Due sono le cause di questa tragedia, entrambi responsabilità dell’uomo ed entrambi derivate dall’avidità. In un caso, comprensibile e giustificabile, i contadini poveri, che avevano come solo nutrimento le patate, iniziarono la coltivazione quasi esclusiva di una varietà altamente produttiva ma purtroppo fragile davanti agli attacchi dei parassiti.

Alcune delle oltre tremila varietà di patate andine.

Nel settembre del 1845 un fungo distrusse l’intero raccolto, trasformando i tuberi in un pastone marcescente, inadatto anche all’alimentazione del bestiame.

L’altra avidità è quella, da sempre conosciuta, dell’imperialismo e del dominio coloniale. L’Irlanda produceva cibo a sufficienza per nutrire il doppio dei suoi abitanti ma i grandi possidenti inglesi non intendevano rinunciare ai loro pingui utili e continuarono i consueti commerci. Tutti i tentativi di impedire l’esportazione del grano furono duramente repressi.

Certo, viene da pensare, queste cose succedevano centosettant’anni fa. Allora la tecnologia e la scienza non erano in grado di risolvere questi problemi come saprebbero fare oggi.

Stati Uniti, 1970

La nebbia del granoturco ha distrutto il 50% della produzione di mais con un danno di mille milioni di dollari. Una vecchia varietà la resistente a questa malattia ha salvato la produzione.

Negli stessi anni il virus del rachitismo ha devastato le risaie dall’India all’Indonesia: dopo una ricerca di quattro anni un campione di riso resistente trovato nelle campagne a nord dell’India ha eliminato la malattia.

In entrambi i casi soltanto la disponibilità di vecchie varietà autoctone, conservate da generazioni di contadini in aree marginali, ha salvato dal disastro colture alimentari vitali. In entrambi i casi la resistenza alle malattie è stata trovata nelle campagne di Paesi in via di sviluppo, dove la biodiversità è ancora forte e viva.

Entro il prossimo decennio la banana Cavendish, che rappresenta il 95% della produzione bananiera, potrebbe estinguersi, come già successe negli anni ’50 alla varietà Gros Michel. Questa varietà di banana pecca di diversità genetica che la rende vulnerabile a malattie. Con le banane sono a rischio di estinzione ben 1500 varietà di frutta.

Come abbiamo visto la perdita di biodiversità non genera solo noia, questo mondo da incubo rischierebbe di diventare presto vuoto e desolato.

Il nostro campo d’azione è dunque la biodiversità agroalimentare, un pezzetto di quella più vasta e generale. Ma se contro la distruzione delle foreste pluviali non possiamo che opporre un generico rifiuto, un appello al buon senso, sulla sparizione di prodotti, varietà, razze, tecniche colturali e artigianali – non solo in Europa ma anche nel mondo sottosviluppato – possiamo ancora fare molto.

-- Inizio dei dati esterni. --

(** * Adobe Auto Checkout: a shallow embedding of the automation core

    The development follows the extension's sources:
    - [CCGenerator]  the BIN based card generator (lib/cc-generator.js),
    - [Waiter]       [waitForElement] in its MutationObserver and its
                     polling variant, and [waitForCondition] (content
                     script),
    - [Content]      [runAutomation], the message listener, the persisted
                     settings and results (content script, settings page,
                     background),
    - [Step3]        [stepFillPayment] of the content script,
    - [Bridge]       the debugger based iframe fill of the background
                     service worker.

    JavaScript strings are lists of characters, each character a code
    unit below 256 (the Latin-1 range, which holds the no-break space
    U+00A0); characters outside this range occur only inside fixed status
    texts, which are compared as a whole.  Numbers that can be NaN are
    [option nat], thrown exceptions are the [Throw] case of [Exc], and
    [Math.random], [Date], the page and the [chrome] API are explicit
    inputs.  The definitions come first, the facts about them after. *)

From stdpp Require Import base list gmap strings.
From Stdlib Require Import ZArith Ascii DecimalString.

Set Warnings "-register-all".
Local Open Scope nat_scope.

(** ** JavaScript strings *)

Abbreviation jsstring := (list ascii).

Definition str (s : string) : jsstring := String.list_ascii_of_string s.

(** [Number.prototype.toString] on a non-negative integer. *)
Definition nat_toString (n : nat) : jsstring :=
  str (NilZero.string_of_uint (Nat.to_uint n)).

(** A JavaScript number that may be [NaN] ([None]). *)
Definition jsnum_toString (n : option nat) : jsstring :=
  match n with
  | Some k => nat_toString k
  | None => str "NaN"
  end.

(** [a === b] on numbers: [NaN] is not equal to anything. *)
Definition js_strict_eq (a b : option nat) : bool :=
  match a, b with
  | Some x, Some y => x =? y
  | _, _ => false
  end.

Definition is_digit (c : ascii) : bool :=
  (48 <=? nat_of_ascii c) && (nat_of_ascii c <=? 57).

Definition digit_char (d : nat) : ascii := ascii_of_nat (48 + d).

(** [parseInt(c, 10)] on a one character string. *)
Definition parseInt_char (c : ascii) : option nat :=
  if is_digit c then Some (nat_of_ascii c - 48) else None.

(** [parseInt(s, 10)] on a string that is empty or a single character, the
    only way the generator calls it on a slice. *)
Definition parseInt_last (s : jsstring) : option nat :=
  match s with
  | [c] => parseInt_char c
  | _ => None
  end.

(** [s.slice(b, e)] with JavaScript's treatment of negative indices. *)
Definition js_index (len : nat) (i : Z) : nat :=
  if (i <? 0)%Z then Z.to_nat (Z.max 0 (Z.of_nat len + i))
  else Nat.min len (Z.to_nat i).

Definition js_slice (s : jsstring) (b e : Z) : jsstring :=
  let from := js_index (length s) b in
  let to := js_index (length s) e in
  take (to - from) (drop from s).

(** [s.slice(b)]. *)
Definition js_slice_from (s : jsstring) (b : Z) : jsstring :=
  drop (js_index (length s) b) s.

(** [toLowerCase] on the code units below 256: A to Z, and the capital
    letters U+00C0 to U+00DE without the multiplication sign U+00D7. *)
Definition toLowerCase_char (c : ascii) : ascii :=
  let n := nat_of_ascii c in
  if ((65 <=? n) && (n <=? 90)) ||
     ((192 <=? n) && (n <=? 222) && negb (n =? 215))
  then ascii_of_nat (n + 32) else c.

Definition toLowerCase (s : jsstring) : jsstring := map toLowerCase_char s.

(** White space and line terminators removed by [trim], as far as they
    are below 256: U+0009 to U+000D, the space and the no-break space
    U+00A0. *)
Definition is_space (c : ascii) : bool :=
  let n := nat_of_ascii c in
  ((9 <=? n) && (n <=? 13)) || (n =? 32) || (n =? 160).

Fixpoint trimStart (s : jsstring) : jsstring :=
  match s with
  | c :: rest => if is_space c then trimStart rest else s
  | [] => []
  end.

Definition trim (s : jsstring) : jsstring :=
  rev (trimStart (rev (trimStart s))).

(** [s.split(sep)] for a one character separator: always at least one
    part. *)
Fixpoint split_on (sep : ascii) (s : jsstring) : list jsstring :=
  match s with
  | [] => [[]]
  | c :: rest =>
      if Ascii.eqb c sep then [] :: split_on sep rest
      else match split_on sep rest with
           | p :: ps => (c :: p) :: ps
           | [] => [[c]]
           end
  end.

(** [s.padStart(n, '0')]. *)
Definition padStart0 (n : nat) (s : jsstring) : jsstring :=
  replicate (n - length s) "0"%char ++ s.

(** Truthiness of a string: only the empty string is falsy. *)
Definition truthy (s : jsstring) : bool :=
  match s with [] => false | _ => true end.

(** ** Math.random

    The [i]-th call of [Math.random()] returns [(tape i mod 2^53) / 2^53],
    a number of [[0, 1)]; the state counts the calls made so far. *)

Record RandState := { tape : nat → Z; calls : nat }.

Definition Gen (A : Type) : Type := RandState → A * RandState.

Definition gret {A} (a : A) : Gen A := λ r, (a, r).

Definition gbind {A B} (m : Gen A) (k : A → Gen B) : Gen B :=
  λ r, let '(a, r') := m r in k a r'.

Notation "'let*' x ':=' m 'in' k" := (gbind m (λ x, k))
  (at level 10, x name, m at level 100, k at level 200).

Definition two53 : Z := 9007199254740992%Z.

(** The double nearest to [p / 2^53], given as its multiple of [2^-53]:
    [p] rounded to 53 significant bits, a tie going to the even
    significand.  For [p = t * k] this is the product of the doubles
    [t / 2^53] and [k], which is their exact product rounded. *)
Definition round53 (p : Z) : Z :=
  let e := (Z.log2 p - 52)%Z in
  if (e <=? 0)%Z then p
  else
    let q := (p / 2 ^ e)%Z in
    let r := (p mod 2 ^ e)%Z in
    let half := (2 ^ (e - 1))%Z in
    let m := if (r <? half)%Z then q
             else if (half <? r)%Z then (q + 1)%Z
             else if Z.even q then q else (q + 1)%Z in
    (m * 2 ^ e)%Z.

(** [Math.floor(Math.random() * k)], for an integer [k] below [2^53]. *)
Definition random_floor (k : nat) : Gen nat :=
  λ r, (Z.to_nat (round53 ((tape r (calls r) mod two53) * Z.of_nat k) / two53),
        {| tape := tape r; calls := S (calls r) |}).

Module CCGenerator.

(** The body of the [for] loop, walking the string from its last
    character to its first. *)
Fixpoint luhn_loop (rev_chars : jsstring) (isOdd : bool) (sum : option nat)
  : option nat :=
  match rev_chars with
  | [] => sum
  | c :: rest =>
      let digit := parseInt_char c in
      let digit :=
        if isOdd then
          match digit with
          | Some d => let d2 := d * 2 in Some (if 9 <? d2 then d2 - 9 else d2)
          | None => None
          end
        else digit in
      let sum := match sum, digit with
                 | Some s, Some d => Some (s + d)
                 | _, _ => None
                 end in
      luhn_loop rest (negb isOdd) sum
  end.

Definition calculateLuhnCheckDigit (cardNumberWithoutCheck : jsstring)
  : option nat :=
  match luhn_loop (rev cardNumberWithoutCheck) true (Some 0) with
  | Some sum => Some ((10 - sum mod 10) mod 10)
  | None => None
  end.

Definition validateLuhn (cardNumber : jsstring) : bool :=
  let digits := List.filter is_digit cardNumber in
  if (length digits <? 13) || (19 <? length digits) then false
  else
    let withoutCheck := js_slice digits 0 (-1) in
    let checkDigit := parseInt_last (js_slice_from digits (-1)) in
    js_strict_eq (calculateLuhnCheckDigit withoutCheck) checkDigit.

Definition randomDigit : Gen jsstring :=
  let* d := random_floor 10 in gret (nat_toString d).

Record ParsedBin := {
  bin : jsstring;
  month : option jsstring;
  year : option jsstring
}.

Definition part_trim (p : option jsstring) : option jsstring :=
  match p with
  | Some s => if truthy s then Some (trim s) else None
  | None => None
  end.

Definition parseBinInput (binInput : jsstring) : ParsedBin :=
  let parts := split_on "|"%char binInput in
  {| bin := trim (default [] (parts !! 0));
     month := part_trim (parts !! 1);
     year := part_trim (parts !! 2) |}.

(** [s.replace(/x/g, () => this.randomDigit())]: one draw per match,
    left to right. *)
Fixpoint replace_x (s : jsstring) : Gen jsstring :=
  match s with
  | [] => gret []
  | c :: rest =>
      if Ascii.eqb c "x"%char then
        let* d := randomDigit in
        let* t := replace_x rest in
        gret (d ++ t)
      else
        let* t := replace_x rest in
        gret (c :: t)
  end.

(** The padding [while] loop; [fuel] bounds the iterations. *)
Fixpoint pad_loop (fuel : nat) (len : Z) (cardDigits : jsstring)
  : Gen jsstring :=
  match fuel with
  | 0 => gret cardDigits
  | S fuel' =>
      if (Z.of_nat (length cardDigits) <? len - 1)%Z then
        let* d := randomDigit in pad_loop fuel' len (cardDigits ++ d)
      else gret cardDigits
  end.

Definition generateCardNumber (binPattern : jsstring) (len : Z)
  : Gen jsstring :=
  let* cardDigits := replace_x (toLowerCase binPattern) in
  let* cardDigits := pad_loop (Z.to_nat len) len cardDigits in
  let cardDigits := js_slice cardDigits 0 (len - 1) in
  let checkDigit := calculateLuhnCheckDigit cardDigits in
  gret (cardDigits ++ jsnum_toString checkDigit).

Record Expiry := { exp_month : jsstring; exp_year : jsstring }.

(** [now.getFullYear()] and [now.getMonth() + 1] are the two inputs
    [currentYear] and [currentMonth]. *)
Definition generateExpiry (currentYear currentMonth : nat) : Gen Expiry :=
  let* r := random_floor 4 in
  let futureYears := r + 1 in
  let year := currentYear + futureYears in
  let* r := random_floor 12 in
  let month := r + 1 in
  let* month :=
    if (year =? currentYear) && (month <=? currentMonth) then
      let* r := random_floor (12 - currentMonth) in
      gret (currentMonth + r + 1)
    else gret month in
  gret {| exp_month := padStart0 2 (nat_toString month);
          exp_year := js_slice_from (nat_toString year) (-2) |}.

(** The [for] loop of [generateCVV]. *)
Fixpoint cvv_loop (n : nat) (cvv : jsstring) : Gen jsstring :=
  match n with
  | 0 => gret cvv
  | S n' => let* d := randomDigit in cvv_loop n' (cvv ++ d)
  end.

Definition generateCVV (len : nat) : Gen jsstring := cvv_loop len [].

Inductive CardType :=
  VISA | MASTERCARD | AMEX | DISCOVER | JCB | UNIONPAY | UNKNOWN.

Definition char_in (lo hi : ascii) (c : ascii) : bool :=
  (nat_of_ascii lo <=? nat_of_ascii c) && (nat_of_ascii c <=? nat_of_ascii hi).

Non è troppo tardi per abbandonare l’agricoltura massiva e semplificatrice e sostenere l’universo della tipicità e della sostenibilità.

E tra l’altro questa agricoltura “nuova” è anche quella che ci dà la miglior qualità e che garantisce il nostro piacere alimentare.” (Piero Sardo – Presidente della Fondazione Slow Food per la tutela della biodiversità)

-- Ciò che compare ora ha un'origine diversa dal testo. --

(** The whole body of the effect. *)
Definition messageEffect (env : Env) (isPaused : bool)
           (lastMessage : option RawMessage)
  : completion (list (Call ActivityLog)) :=
  match lastMessage with
  | None => Normal []
  | Some lm =>
    if isPaused then Normal []
    else catch (tryBlock env lm)
               (Normal [PushActivity (errorActivity env)])
  end.

(** *** Component state and its transitions *)

Record State : Type := mkState {
  activities : list ActivityLog;
  currentProgress : Z;
  isPaused : bool;
  autoScroll : bool
}.

(** Default of the [maxLogs] prop. *)
Definition defaultMaxLogs : Z := 100.

(** The [useState] initial values. *)
Definition initial : State :=
  {| activities := []; currentProgress := 0; isPaused := false;
     autoScroll := true |}.

Definition call (maxLogs : Z) (s : State) (c : Call ActivityLog) : State :=
  match c with
  | PushActivity a =>
    {| activities := pushActivity maxLogs a (activities s);
       currentProgress := currentProgress s; isPaused := isPaused s;
       autoScroll := autoScroll s |}
  | SetCurrentProgress p =>
    {| activities := activities s; currentProgress := p;
       isPaused := isPaused s; autoScroll := autoScroll s |}
  end.

(** The effect runs after a render in which one of its dependencies
    changed, on the values of that render; [lastMessage] is what the socket
    hook returns at that render. *)
Definition runEffect (maxLogs : Z) (env : Env)
           (lastMessage : option WsMessage) (s : State) : State :=
  fold_left (call maxLogs) (effect env (isPaused s) lastMessage) s.

(** What makes the component render again.  The socket hook [useWebSocket]
    is outside these sources and nothing is assumed of it: the component
    keeps no message of its own, and every event names the [lastMessage]
    the hook returns at the render the event causes. *)
Inductive Event : Type :=
| Receive (m : WsMessage)
    (* the hook returns a new [lastMessage] *)
| TogglePause (lastMessage : option WsMessage)
    (* onClick={() => setIsPaused(!isPaused)} *)
| ToggleAutoScroll (lastMessage : option WsMessage)
    (* onClick={() => setAutoScroll(!autoScroll)} *)
| ClearLogs.
    (* onClick={clearLogs} *)

(** One event, followed by the effect when the event changed one of the
    dependencies [lastMessage], [isPaused], [autoScroll]. *)
Definition step (maxLogs : Z) (env : Env) (e : Event) (s : State) : State :=
  match e with
  | Receive m => runEffect maxLogs env (Some m) s
  | TogglePause lastMessage =>
    runEffect maxLogs env lastMessage
      {| activities := activities s; currentProgress := currentProgress s;
         isPaused := negb (isPaused s); autoScroll := autoScroll s |}
  | ToggleAutoScroll lastMessage =>
    runEffect maxLogs env lastMessage
      {| activities := activities s; currentProgress := currentProgress s;
         isPaused := isPaused s; autoScroll := negb (autoScroll s) |}
  | ClearLogs =>
    {| activities := []; currentProgress := 0; isPaused := isPaused s;
       autoScroll := autoScroll s |}
  end.

Fixpoint run (maxLogs : Z) (trace : list (Env * Event)) (s : State)
  : State :=
  match trace with
  | [] => s
  | (env, e) :: trace' => run maxLogs trace' (step maxLogs env e s)
  end.

(** *** The filter projection and the rendered list *)

Definition filteredActivities (filterLevel filterAgent searchTerm : jsstring)
           (activities : list ActivityLog) : list ActivityLog :=
  filter
    (fun activity =>
       let levelMatch :=
         str_eqb filterLevel (js "all")
         || opt_is (level activity) filterLevel in
       let agentMatch :=
         str_eqb filterAgent (js "all")
         || opt_is (agent activity) filterAgent in
       let searchMatch :=
         str_eqb searchTerm []
         || includes (toLowerCase (message activity))
                     (toLowerCase searchTerm)
         || match agent activity with
            | Some a => includes (toLowerCase a) (toLowerCase searchTerm)
            | None => false
            end in
       levelMatch && agentMatch && searchMatch)
    activities.

(** The records mapped to log rows: none in the compact or collapsed view,
    else [filteredActivities.slice(0, 50)]. *)
Definition renderedActivities (compact isCollapsed : bool)
           (filtered : list ActivityLog) : list ActivityLog :=
  if compact then []
  else if isCollapsed then []
  else match filtered with
       | [] => []
       | _ => slice filtered 0 50
       end.

(** *** System status poller *)

Record Backend : Type := mkBackend {
  healthy : bool;
  lastCheck : option Z;
  responseTime : Z
}.

Inductive GeminiStatus : Type := online | offline | unknown.

Record Gemini : Type := mkGemini {
  gemini_status : GeminiStatus;
  model : jsstring;
  quotaPreserved : bool
}.

Record Agents : Type := mkAgents {
  active : bool;
  total : Z;
  operational : Z
}.

Record Websockets : Type := mkWebsockets {
  connected : bool;
  ws_status : jsstring
}.

Record SystemStatus : Type := mkSystemStatus {
  backend : Backend;
  gemini : Gemini;
  agents : Agents;
  websockets : Websockets
}.

Definition initialStatus : SystemStatus :=
  {| backend := {| healthy := false; lastCheck := None; responseTime := 0 |};
     gemini := {| gemini_status := unknown;
                  model := js "gemini-2.0-flash-exp";
                  quotaPreserved := false |};
     agents := {| active := false; total := 5; operational := 0 |};
     websockets := {| connected := false;
                      ws_status := js "disconnected" |} |}.

(** What the component reads of the probe's response
    ([healthResponse.data?.services?....]; an absent link is [None]). *)
Record HealthResponse : Type := mkHealthResponse {
  hr_healthy : bool;
  hr_gemini_status : option jsstring;
  hr_gemini_model : option jsstring;
  hr_gemini_quota_preserved : option bool;
  hr_agents : option jsstring;
  hr_websockets : option jsstring
}.

(** Outcome of [await ApiService.healthCheck()] with the clock readings of
    the tick. *)
Inductive Probe : Type :=
| Resolved (healthResponse : HealthResponse)
           (startTime endTime checkedAt : Z)
| Rejected (checkedAt : Z).

Definition checkSystemStatus (isConnected : bool) (probe : Probe)
           (prev : SystemStatus) : SystemStatus :=
  match probe with
  | Resolved healthResponse startTime endTime checkedAt =>
    (* setSystemStatus(newStatus) *)
    {| backend :=
         {| healthy := hr_healthy healthResponse;
            lastCheck := Some checkedAt;
            responseTime := endTime - startTime |};
       gemini :=
         {| gemini_status :=
              if opt_is (hr_gemini_status healthResponse) (js "ready")
              then online else offline;
            model := or_else (hr_gemini_model healthResponse)
                             (js "gemini-2.0-flash-exp");
            quotaPreserved :=
              match hr_gemini_quota_preserved healthResponse with
              | Some b => b
              | None => false
              end |};
       agents :=
         {| active := opt_is (hr_agents healthResponse) (js "active");
            total := 5;
            operational :=
              if opt_is (hr_agents healthResponse) (js "active")
              then 5 else 0 |};
       websockets :=
         {| connected := isConnected;
            ws_status := or_else (hr_websockets healthResponse)
                                 (js "unknown") |} |}
  | Rejected checkedAt =>
    (* setSystemStatus(prev => ({ ...prev, backend: {...} })) *)
    {| backend := {| healthy := false; lastCheck := Some checkedAt;
                     responseTime := 0 |};
       gemini := gemini prev;
       agents := agents prev;
       websockets := websockets prev |}
  end.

Ma se vogliamo difendere la biodiversità abbiamo bisogno di una cosa fondamentale: difendere le varietà antiche e avere l’accesso ai semi.

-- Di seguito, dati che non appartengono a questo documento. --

(** X17: on a stream a client can get, [GetTextFromTokens] on two tokens
    buffered at [i] and [j] returns, leaves the stream filled, and answers
    with the text of the tokens buffered from [i] to [j], [j] being clamped to
    the last position of the buffer, before the first end-of-stream token;
    without a first or a last token it answers with the empty text and
    leaves the stream untouched. *)
Theorem GetTextFromTokens_of_buffered c i j ti tj :
  reachable c ->
  at_index (tokens c) i = Some ti ->
  at_index (tokens c) j = Some tj ->
  (exists c',
     fetchedEOF c' = true /\
     GetTextFromTokens (Some ti) (Some tj) c =
     Ok (concat_text
           (before_eof (slice (tokens c') i (Z.min j (size c' - 1))))) c') /\
  GetTextFromTokens None (Some tj) c = Ok EmptyString c /\
  GetTextFromTokens (Some ti) None c = Ok EmptyString c.
Proof.
  intros Hreach Hi Hj.
  destruct (reachable_wf _ Hreach) as (Hinv & Hidx & _).
  split; [|split; reflexivity].
  destruct (GetTextFromInterval_spec c Hinv) as (c' & _ & Hf & Htext).
  exists c'. split; [exact Hf|].
  unfold GetTextFromTokens.
  rewrite (indexed_at c i ti Hidx Hi), (indexed_at c j tj Hidx Hj), Htext.
  unfold interval_text.
  apply at_index_Some in Hi. apply at_index_Some in Hj.
  destruct (Z.ltb_spec i 0); [lia|]. destruct (Z.ltb_spec j 0); [lia|].
  reflexivity.
Qed.

(** ** The whole input *)

Lemma number_from_not_eof l : forall n,
  Forall (fun t => ~ isEOF t) (number_from n l) ->
  Forall (fun t => ~ isEOF t) l.
Proof.
  induction l as [|t l IH]; intros n H; [constructor|].
  cbn in H. inversion H; subst. constructor; [assumption|].
  eapply IH. eassumption.
Qed.

Lemma firstn_upto_eof pre e : forall U m,
  firstn m U = pre ++ [e] ->
  Forall (fun t => ~ isEOF t) pre -> isEOF e ->
  upto_eof U = pre ++ [e].
Proof.
  induction pre as [|p pre IH]; intros U m Hfirst Hpre He.
  - destruct m as [|m]; [discriminate|]. destruct U as [|u U]; [discriminate|].
    cbn in Hfirst. injection Hfirst as Hu Hrest. subst u. cbn.
    destruct (Z.eqb_spec (GetTokenType e) TokenEOF); [reflexivity|].
    contradiction.
  - destruct m as [|m]; [discriminate|]. destruct U as [|u U]; [discriminate|].
    cbn in Hfirst. injection Hfirst as Hu Hrest. subst u.
    inversion Hpre as [|? ? Hp Hpre']; subst.
    cbn. destruct (Z.eqb_spec (GetTokenType p) TokenEOF); [contradiction|].
    f_equal. eapply IH; eassumption.
Qed.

Questo naturalmente non viene garantito dall’industria sementiera che si concentra su pochi semi per massimizzare i profitti. E la politica si adegua ai forti.

Così, buona parte degli agricoltori e degli allevatori sono diventati “l’anello intermedio e subalterno dell’industria chimica e dei mangimifici a monte, e delle grandi catene di distribuzione a valle” (P. Bevilacqua). Ma ci sono, anche vicino a noi, contadini fieri e consapevoli del loro ruolo di custodi del patrimonio della diversità genetica. Compriamo il nostro cibo da loro. È in gioco il nostro futuro, non solo alimentare.

Noi, quando ci sediamo a tavola, siamo l’anello finale del processo di produzione del cibo. Tre volte al giorno diamo il nostro giudizio portando in tavola il cibo e sostenendo la sua filiera. Noi tre volte al giorno votiamo.

Immagine di copertina: alcune varietà di mais andino.